[Data entries]

(** C10. For every image path and every behaviour of the EXIF reader,
    extract_exif_data returns a dictionary whose keys are exactly date,
    location, camera_make and camera_model, each holding a string or None;
    when opening or reading the file fails, all four hold None. *)
Theorem extract_exif_data_keys (w : world) (image_path : string) :
  dom (extract_exif_data w image_path)
    = ({[ "date"; "location"; "camera_make"; "camera_model" ]} : gset string)
  /\ (forall e, exifread_process_file w image_path = Raise e ->
        forall key, key ∈ dom (extract_exif_data w image_path) ->
          extract_exif_data w image_path !! key = Some None).
Proof.
  split.
  - unfold extract_exif_data.
    destruct (exifread_process_file w image_path) as [tags|e]; [|apply dom_empty_exif].
    repeat match goal with
           | |- context [match ?o with Some _ => _ | None => _ end] => destruct o
           end;
      repeat (rewrite dom_insert_present;
              [|repeat (rewrite dom_insert_present; [|rewrite ?dom_empty_exif; set_solver]);
                rewrite ?dom_empty_exif; set_solver]);
      apply dom_empty_exif.
  - intros e He key. unfold extract_exif_data. rewrite He, dom_empty_exif.
    intros Hk. unfold empty_exif.
    repeat (apply elem_of_union in Hk as [Hk|Hk]);
      apply elem_of_singleton in Hk; subst; reflexivity.
Qed.

(** * Further properties of the store *)

(** ** Ids *)

Lemma max_rowid_spec (m : gmap Z Memories.row) :
  0 <= max_rowid m
  /\ (forall k, is_Some (m !! k) -> k <= max_rowid m)
  /\ (forall b, 0 <= b -> (forall k, is_Some (m !! k) -> k <= b) -> max_rowid m <= b).
Proof.
  unfold max_rowid.
  apply (map_fold_weak_ind
           (fun r (m : gmap Z Memories.row) =>
              0 <= r
              /\ (forall k, is_Some (m !! k) -> k <= r)
              /\ (forall b, 0 <= b -> (forall k, is_Some (m !! k) -> k <= b) -> r <= b))).
  - split; [lia|]. split.
    + intros k [x Hx]. now rewrite lookup_empty in Hx.
    + intros b Hb _. exact Hb.
  - intros i x m' r Hi (H0 & Hub & Hlub). split; [lia|]. split.
    + intros k Hk. destruct (decide (i = k)) as [->|Hne]; [lia|].
      rewrite lookup_insert_ne in Hk by assumption. specialize (Hub k Hk). lia.
    + intros b Hb Hall.
      assert (i <= b) by (apply Hall; rewrite lookup_insert_eq; eauto).
      assert (r <= b).
      { apply Hlub; [exact Hb|]. intros k Hk. apply Hall.
        destruct (decide (i = k)) as [->|Hne].
        - rewrite lookup_insert_eq. eauto.
        - now rewrite lookup_insert_ne. }
      lia.
Qed.

Lemma next_rowid_fresh d :
  sqlite_sequence d < next_rowid d
  /\ 0 < next_rowid d
  /\ (forall k, is_Some (memories d !! k) -> k < next_rowid d)
  /\ memories d !! next_rowid d = None.
Proof.
  destruct (max_rowid_spec (memories d)) as (H0 & Hub & _).
  unfold next_rowid.
  assert (Hlt : forall k, is_Some (memories d !! k) ->
                  k < Z.max (sqlite_sequence d) (max_rowid (memories d)) + 1).
  { intros k Hk. specialize (Hub k Hk). lia. }
  split; [lia|]. split; [lia|]. split; [exact Hlt|].
  apply eq_None_not_Some. intros Hk. specialize (Hlt _ Hk). lia.
Qed.

(** X1. The id create_memory returns is positive, larger than the
    AUTOINCREMENT counter and than every id in the store; the insert leaves
    every other record and index row as it was and makes the store one
    record larger. *)
Theorem create_memory_fresh_id (now : Z) (a : create_args) (d : database)
    (memory_id : Z) :
  result (create_memory now a d) = Return memory_id ->
  0 < memory_id
  /\ sqlite_sequence d < memory_id
  /\ get_memory_by_id memory_id d = None
  /\ (forall k, is_Some (memories d !! k) -> k < memory_id)
  /\ (forall k, k <> memory_id ->
        memories (final (create_memory now a d)) !! k = memories d !! k
        /\ memories_fts (final (create_memory now a d)) !! k = memories_fts d !! k)
  /\ size (memories (final (create_memory now a d))) = S (size (memories d)).
Proof.
  intros Hres. destruct (create_memory_returns _ _ _ _ Hres) as (-> & _ & ->).
  destruct (next_rowid_fresh d) as (Hseq & Hpos & Hlt & Hnone).
  split; [exact Hpos|]. split; [exact Hseq|]. split; [exact Hnone|].
  split; [exact Hlt|]. split.
  - intros k Hne. simpl. now rewrite !lookup_insert_ne by congruence.
  - simpl. now apply map_size_insert_None.
Qed.

Lemma create_memory_fresh_id_witness :
  0 < 2
  /\ sqlite_sequence one_memory < 2
  /\ get_memory_by_id 2 one_memory = None
  /\ (forall k, is_Some (memories one_memory !! k) -> k < 2)
  /\ (forall k, k <> 2 ->
        memories (final (create_memory 100 winter_walk one_memory)) !! k
        = memories one_memory !! k
        /\ memories_fts (final (create_memory 100 winter_walk one_memory)) !! k
           = memories_fts one_memory !! k)
  /\ size (memories (final (create_memory 100 winter_walk one_memory)))
     = S (size (memories one_memory)).
Proof.
  apply (create_memory_fresh_id 100 winter_walk one_memory 2). reflexivity.
Defined.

**Activity**:
When you reach the end of the records, set them all down again exactly.

**Exercise answer**:
(** C10. For every image path and every behaviour of the EXIF reader,
    extract_exif_data returns a dictionary whose keys are exactly date,
    location, camera_make and camera_model, each holding a string or None;
    when opening or reading the file fails, all four hold None. *)
Theorem extract_exif_data_keys (w : world) (image_path : string) :
  dom (extract_exif_data w image_path)
    = ({[ "date"; "location"; "camera_make"; "camera_model" ]} : gset string)
  /\ (forall e, exifread_process_file w image_path = Raise e ->
        forall key, key ∈ dom (extract_exif_data w image_path) ->
          extract_exif_data w image_path !! key = Some None).
Proof.
  split.
  - unfold extract_exif_data.
    destruct (exifread_process_file w image_path) as [tags|e]; [|apply dom_empty_exif].
    repeat match goal with
           | |- context [match ?o with Some _ => _ | None => _ end] => destruct o
           end;
      repeat (rewrite dom_insert_present;
              [|repeat (rewrite dom_insert_present; [|rewrite ?dom_empty_exif; set_solver]);
                rewrite ?dom_empty_exif; set_solver]);
      apply dom_empty_exif.
  - intros e He key. unfold extract_exif_data. rewrite He, dom_empty_exif.
    intros Hk. unfold empty_exif.
    repeat (apply elem_of_union in Hk as [Hk|Hk]);
      apply elem_of_singleton in Hk; subst; reflexivity.
Qed.

(** * Further properties of the store *)

(** ** Ids *)

Lemma max_rowid_spec (m : gmap Z Memories.row) :
  0 <= max_rowid m
  /\ (forall k, is_Some (m !! k) -> k <= max_rowid m)
  /\ (forall b, 0 <= b -> (forall k, is_Some (m !! k) -> k <= b) -> max_rowid m <= b).
Proof.
  unfold max_rowid.
  apply (map_fold_weak_ind
           (fun r (m : gmap Z Memories.row) =>
              0 <= r
              /\ (forall k, is_Some (m !! k) -> k <= r)
              /\ (forall b, 0 <= b -> (forall k, is_Some (m !! k) -> k <= b) -> r <= b))).
  - split; [lia|]. split.
    + intros k [x Hx]. now rewrite lookup_empty in Hx.
    + intros b Hb _. exact Hb.
  - intros i x m' r Hi (H0 & Hub & Hlub). split; [lia|]. split.
    + intros k Hk. destruct (decide (i = k)) as [->|Hne]; [lia|].
      rewrite lookup_insert_ne in Hk by assumption. specialize (Hub k Hk). lia.
    + intros b Hb Hall.
      assert (i <= b) by (apply Hall; rewrite lookup_insert_eq; eauto).
      assert (r <= b).
      { apply Hlub; [exact Hb|]. intros k Hk. apply Hall.
        destruct (decide (i = k)) as [->|Hne].
        - rewrite lookup_insert_eq. eauto.
        - now rewrite lookup_insert_ne. }
      lia.
Qed.

Lemma next_rowid_fresh d :
  sqlite_sequence d < next_rowid d
  /\ 0 < next_rowid d
  /\ (forall k, is_Some (memories d !! k) -> k < next_rowid d)
  /\ memories d !! next_rowid d = None.
Proof.
  destruct (max_rowid_spec (memories d)) as (H0 & Hub & _).
  unfold next_rowid.
  assert (Hlt : forall k, is_Some (memories d !! k) ->
                  k < Z.max (sqlite_sequence d) (max_rowid (memories d)) + 1).
  { intros k Hk. specialize (Hub k Hk). lia. }
  split; [lia|]. split; [lia|]. split; [exact Hlt|].
  apply eq_None_not_Some. intros Hk. specialize (Hlt _ Hk). lia.
Qed.

(** X1. The id create_memory returns is positive, larger than the
    AUTOINCREMENT counter and than every id in the store; the insert leaves
    every other record and index row as it was and makes the store one
    record larger. *)
Theorem create_memory_fresh_id (now : Z) (a : create_args) (d : database)
    (memory_id : Z) :
  result (create_memory now a d) = Return memory_id ->
  0 < memory_id
  /\ sqlite_sequence d < memory_id
  /\ get_memory_by_id memory_id d = None
  /\ (forall k, is_Some (memories d !! k) -> k < memory_id)
  /\ (forall k, k <> memory_id ->
        memories (final (create_memory now a d)) !! k = memories d !! k
        /\ memories_fts (final (create_memory now a d)) !! k = memories_fts d !! k)
  /\ size (memories (final (create_memory now a d))) = S (size (memories d)).
Proof.
  intros Hres. destruct (create_memory_returns _ _ _ _ Hres) as (-> & _ & ->).
  destruct (next_rowid_fresh d) as (Hseq & Hpos & Hlt & Hnone).
  split; [exact Hpos|]. split; [exact Hseq|]. split; [exact Hnone|].
  split; [exact Hlt|]. split.
  - intros k Hne. simpl. now rewrite !lookup_insert_ne by congruence.
  - simpl. now apply map_size_insert_None.
Qed.

Lemma create_memory_fresh_id_witness :
  0 < 2
  /\ sqlite_sequence one_memory < 2
  /\ get_memory_by_id 2 one_memory = None
  /\ (forall k, is_Some (memories one_memory !! k) -> k < 2)
  /\ (forall k, k <> 2 ->
        memories (final (create_memory 100 winter_walk one_memory)) !! k
        = memories one_memory !! k
        /\ memories_fts (final (create_memory 100 winter_walk one_memory)) !! k
           = memories_fts one_memory !! k)
  /\ size (memories (final (create_memory 100 winter_walk one_memory)))
     = S (size (memories one_memory)).
Proof.
  apply (create_memory_fresh_id 100 winter_walk one_memory 2). reflexivity.
Defined.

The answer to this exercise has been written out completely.